Entries taken from a collection:
+ + + + +
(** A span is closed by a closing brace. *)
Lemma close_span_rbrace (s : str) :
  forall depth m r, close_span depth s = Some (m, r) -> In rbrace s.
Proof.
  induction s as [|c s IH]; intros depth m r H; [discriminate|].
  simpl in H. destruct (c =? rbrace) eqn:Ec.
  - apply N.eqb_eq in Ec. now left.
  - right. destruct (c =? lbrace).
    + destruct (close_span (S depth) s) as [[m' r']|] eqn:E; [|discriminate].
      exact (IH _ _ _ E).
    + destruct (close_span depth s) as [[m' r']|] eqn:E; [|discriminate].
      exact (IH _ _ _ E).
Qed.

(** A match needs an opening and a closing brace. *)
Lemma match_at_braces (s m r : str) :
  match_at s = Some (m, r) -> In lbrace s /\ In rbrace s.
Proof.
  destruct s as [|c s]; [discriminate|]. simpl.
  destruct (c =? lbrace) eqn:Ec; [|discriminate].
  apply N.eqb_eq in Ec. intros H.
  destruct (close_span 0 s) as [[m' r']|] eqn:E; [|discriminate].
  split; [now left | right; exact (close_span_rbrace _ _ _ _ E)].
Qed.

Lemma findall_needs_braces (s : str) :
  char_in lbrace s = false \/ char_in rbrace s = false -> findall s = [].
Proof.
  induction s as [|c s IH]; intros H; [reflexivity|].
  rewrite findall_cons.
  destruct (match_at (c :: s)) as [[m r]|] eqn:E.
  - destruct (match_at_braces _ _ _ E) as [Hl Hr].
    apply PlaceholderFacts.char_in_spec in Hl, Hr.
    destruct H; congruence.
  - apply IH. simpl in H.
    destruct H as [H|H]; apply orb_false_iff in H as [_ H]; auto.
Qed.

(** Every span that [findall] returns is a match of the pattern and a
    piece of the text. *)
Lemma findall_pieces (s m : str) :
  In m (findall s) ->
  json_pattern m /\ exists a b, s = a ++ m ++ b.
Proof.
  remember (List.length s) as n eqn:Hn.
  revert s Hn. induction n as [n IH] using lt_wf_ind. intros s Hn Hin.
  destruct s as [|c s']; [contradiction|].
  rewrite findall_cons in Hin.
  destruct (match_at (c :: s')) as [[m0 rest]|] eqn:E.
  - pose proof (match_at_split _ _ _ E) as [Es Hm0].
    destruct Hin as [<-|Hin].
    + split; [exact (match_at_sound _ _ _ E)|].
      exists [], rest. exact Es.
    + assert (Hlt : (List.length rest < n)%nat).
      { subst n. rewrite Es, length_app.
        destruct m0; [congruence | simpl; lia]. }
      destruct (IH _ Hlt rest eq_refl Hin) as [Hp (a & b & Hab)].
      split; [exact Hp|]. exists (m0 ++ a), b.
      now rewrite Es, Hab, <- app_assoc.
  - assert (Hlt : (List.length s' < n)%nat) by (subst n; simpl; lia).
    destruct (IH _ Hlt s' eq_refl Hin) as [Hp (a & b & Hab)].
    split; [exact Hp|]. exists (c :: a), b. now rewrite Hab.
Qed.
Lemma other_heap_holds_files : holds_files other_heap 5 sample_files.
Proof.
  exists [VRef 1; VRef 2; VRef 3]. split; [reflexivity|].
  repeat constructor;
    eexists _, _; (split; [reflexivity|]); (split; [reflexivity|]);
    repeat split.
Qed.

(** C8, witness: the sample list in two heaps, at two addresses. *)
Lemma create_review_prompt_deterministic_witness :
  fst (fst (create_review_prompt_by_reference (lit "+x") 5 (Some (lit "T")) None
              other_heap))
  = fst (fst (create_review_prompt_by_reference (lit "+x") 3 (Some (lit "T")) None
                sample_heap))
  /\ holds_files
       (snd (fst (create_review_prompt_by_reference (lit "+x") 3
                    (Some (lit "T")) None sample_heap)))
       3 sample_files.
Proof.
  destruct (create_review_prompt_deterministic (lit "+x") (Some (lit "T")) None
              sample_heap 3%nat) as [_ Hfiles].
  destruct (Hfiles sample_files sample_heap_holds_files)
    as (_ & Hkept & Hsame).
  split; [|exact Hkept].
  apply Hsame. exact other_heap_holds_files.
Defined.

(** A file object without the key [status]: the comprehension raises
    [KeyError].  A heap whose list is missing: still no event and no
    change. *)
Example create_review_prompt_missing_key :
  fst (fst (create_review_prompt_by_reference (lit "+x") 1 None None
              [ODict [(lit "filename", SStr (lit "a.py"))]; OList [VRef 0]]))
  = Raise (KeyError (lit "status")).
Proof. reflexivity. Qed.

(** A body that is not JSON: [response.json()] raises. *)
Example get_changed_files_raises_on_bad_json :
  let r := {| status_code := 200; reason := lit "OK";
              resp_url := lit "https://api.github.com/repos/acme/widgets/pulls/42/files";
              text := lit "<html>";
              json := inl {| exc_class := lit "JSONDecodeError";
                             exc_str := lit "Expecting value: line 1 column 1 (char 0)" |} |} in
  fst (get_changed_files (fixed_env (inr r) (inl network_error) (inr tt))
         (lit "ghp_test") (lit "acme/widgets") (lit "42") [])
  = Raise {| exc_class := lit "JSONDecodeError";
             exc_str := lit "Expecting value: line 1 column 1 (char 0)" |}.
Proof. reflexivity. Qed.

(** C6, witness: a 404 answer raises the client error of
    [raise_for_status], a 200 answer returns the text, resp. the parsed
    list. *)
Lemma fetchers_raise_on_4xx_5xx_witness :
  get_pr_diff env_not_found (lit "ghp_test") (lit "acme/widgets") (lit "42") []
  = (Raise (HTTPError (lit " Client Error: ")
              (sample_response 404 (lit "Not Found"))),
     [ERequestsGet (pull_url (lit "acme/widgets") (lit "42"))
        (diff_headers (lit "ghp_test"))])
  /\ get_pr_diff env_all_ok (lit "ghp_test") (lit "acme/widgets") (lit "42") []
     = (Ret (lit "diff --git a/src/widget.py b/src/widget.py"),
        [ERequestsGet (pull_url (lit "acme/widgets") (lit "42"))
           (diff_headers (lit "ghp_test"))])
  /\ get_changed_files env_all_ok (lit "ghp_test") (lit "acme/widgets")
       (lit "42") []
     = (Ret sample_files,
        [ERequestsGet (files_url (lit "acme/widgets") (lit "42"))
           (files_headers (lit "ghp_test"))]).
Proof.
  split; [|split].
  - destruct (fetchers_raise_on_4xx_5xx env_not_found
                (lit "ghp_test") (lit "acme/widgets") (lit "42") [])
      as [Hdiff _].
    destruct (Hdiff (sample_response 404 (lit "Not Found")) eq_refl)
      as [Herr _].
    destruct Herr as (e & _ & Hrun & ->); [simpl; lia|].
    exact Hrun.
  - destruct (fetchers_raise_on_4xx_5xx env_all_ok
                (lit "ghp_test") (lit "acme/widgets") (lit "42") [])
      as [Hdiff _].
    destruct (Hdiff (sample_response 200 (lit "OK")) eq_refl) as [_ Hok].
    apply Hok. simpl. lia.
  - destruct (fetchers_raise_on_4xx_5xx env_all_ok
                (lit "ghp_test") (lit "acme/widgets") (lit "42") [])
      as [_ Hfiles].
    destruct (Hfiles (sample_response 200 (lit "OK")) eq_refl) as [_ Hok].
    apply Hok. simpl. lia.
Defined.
+ + + + +
In the entries above, find the line holding "(** A match" and the line holding "Lemma findall_needs_braces (s", then retype exactly those two lines and every line between them, and nothing else.

(** A match needs an opening and a closing brace. *)
Lemma match_at_braces (s m r : str) :
  match_at s = Some (m, r) -> In lbrace s /\ In rbrace s.
Proof.
  destruct s as [|c s]; [discriminate|]. simpl.
  destruct (c =? lbrace) eqn:Ec; [|discriminate].
  apply N.eqb_eq in Ec. intros H.
  destruct (close_span 0 s) as [[m' r']|] eqn:E; [|discriminate].
  split; [now left | right; exact (close_span_rbrace _ _ _ _ E)].
Qed.

Lemma findall_needs_braces (s : str) :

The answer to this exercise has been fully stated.